I cumuli bianchi e aguzzi disegnano una scenografia lunare, che riverbera la luce e fa quasi dimenticare che ci troviamo in uno dei luoghi della terra più percorsi dalla sofferenza. E non solo per via di una situazione politica avviluppata su se stessa.
Al confine orientale della Cisgiordania, in Palestina, anche la natura è in affanno: dal punto più basso del globo, il mar Morto balugina all’orizzonte con la sua conca salata che si estingue a un ritmo inesorabile. “È il nostro tesoro” sospira Hosam Hallak.

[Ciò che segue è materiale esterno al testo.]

(* ===== verification/WalIndex.v ===== *)
(** Indexed reads of a partition's log: crates/chronik-wal/src/segment_index.rs.

    The file system is a parameter of the operations: a segment's content is the bytes
    its file holds ([None]: the file is gone), and the successive results of
    [File::read] are a list of chunks, so that theorems hold for every way the operating
    system splits a read.  A directory is the list of names and contents [read_dir] would give. *)
From stdpp Require Import base list numbers strings gmap sorting pretty.
From Stdlib Require Import ZArith Lia Sorted.
From S2P Require Import Prelude Extern WalRecord WalTruncate.
Local Open Scope Z_scope.

Definition MARK_INTERVAL : Z := 64 * 1024.
Definition HEADER_LEN : Z := 12.
Definition TRAILER_LEN : Z := 20.

(** [struct RecordLayout]; a range is its two ends. *)
Record RecordLayout : Type := mkLayout {
  total_len : Z;
  topic : Z * Z;
  payload : Z * Z;
  partition : Z;
  base_offset : Z;
  last_offset : Z;
  record_count : Z;
  magic : Z;
  version : Z;
  flags : Z;
  length_field : Z;
  crc32_field : Z }.

Inductive Parsed : Type :=
| Record_ (l : RecordLayout)
| Incomplete
| Invalid.

(** [n] bytes at [at]; [parse_record] checks the length before each access. *)
Definition bytes_at (b : bytes) (at_ n : Z) : bytes :=
  take (Z.to_nat n) (drop (Z.to_nat at_) b).
Definition le_u16 (b : bytes) (at_ : Z) : Z := le_val (bytes_at b at_ 2).
Definition le_u32 (b : bytes) (at_ : Z) : Z := le_val (bytes_at b at_ 4).
Definition le_i32 (b : bytes) (at_ : Z) : Z := as_i32 (le_val (bytes_at b at_ 4)).
Definition le_i64 (b : bytes) (at_ : Z) : Z := as_i64 (le_val (bytes_at b at_ 8)).
Lemma history_from_increasing s log : ordered_log log -> increasing (history_from s log).
Proof.
  intros Hok. unfold history_from. destruct (s <=? 0); [by apply ordered_increasing|]. apply increasing_app.
  split; [destruct (_ <? 0); cbn; auto|]. split; [by apply ordered_increasing, ordered_log_filter|].
  destruct (_ <? 0); repeat constructor. eapply Forall_impl; [apply runs_entries|]. intros e (b & [Hb _]%list_elem_of_filter & _ & -> & ?). cbn. lia.
Qed.
Lemma find_rev_last {A} (p : A -> bool) L R : Forall (fun x => p x = false) R -> Forall (fun x => p x = true) L ->
  find p (rev (L ++ R)) = last L.
Proof.
  intros HR HL. rewrite rev_app_distr. apply Forall_rev in HR. induction (rev R) as [|y l IH]; cbn [app].
  - destruct L as [|x L] using rev_ind; [done|]. rewrite rev_app_distr, last_snoc. cbn. apply Forall_app in HL as [_ HL].
    apply Forall_cons in HL as [-> _]. done.
  - apply Forall_cons in HR as [Hy HR]. cbn. rewrite Hy. by apply IH.
Qed.
Lemma history_from_answers s o log : ordered_log log -> s <= o ->
  epoch_for_offset o (history_from s log) = if epoch_at o log <? 0 then None else Some (epoch_at o log).
Proof.
  intros Hok Hso. unfold epoch_for_offset. rewrite (history_from_split s o) by done. rewrite find_rev_last.
  - pose proof (history_from_last s _ (ordered_filter_low o log Hok)) as Hl. fold (epoch_at o log) in Hl.
    destruct (last _) as [e|]; cbn; [destruct Hl as [-> ?]|by rewrite Hl]. by destruct (Z.ltb_spec (epoch_at o log) 0); [lia|].
  - eapply Forall_impl; [apply (runs_starts (fun x => o < x)), Forall_filter_self|]. cbn. lia.
  - eapply Forall_impl; [apply (history_from_low s o); [done|apply Forall_filter_self]|]. cbn. lia.
Qed.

La sua famiglia da cinquant’anni campa grazie a quelle acque: nei pressi di Kalya, suo padre fondò nel 1964 la West Bank Salt Company, una delle rare realtà imprenditoriali palestinesi che non solo resistono, ma addirittura prosperano nonostante l’occupazione israeliana.
È l’unica società palestinese a estrarre sale dal mar Morto, a fronte delle 220 israeliane e di molte altre giordane. “Non ci pensiamo nemmeno a competere con loro” precisa Hallak, “noi puntiamo a vendere all’estero”. E ci riescono: il loro “sale gourmet” aromatizzato alle spezie si trova sugli scaffali dei supermercati del Nord America e anche del Nord Italia. Mille tonnellate di sale da tavola prodotte ogni mese, venti dipendenti, piccole filiali commerciali in tutta la Cisgiordania e ora anche una fabbrica di prodotti cosmetici appena aperta a Gerico, con un personale tutto al femminile. Perché è noto che i sali del mar Morto sono un toccasana per la pelle e contro la cellulite.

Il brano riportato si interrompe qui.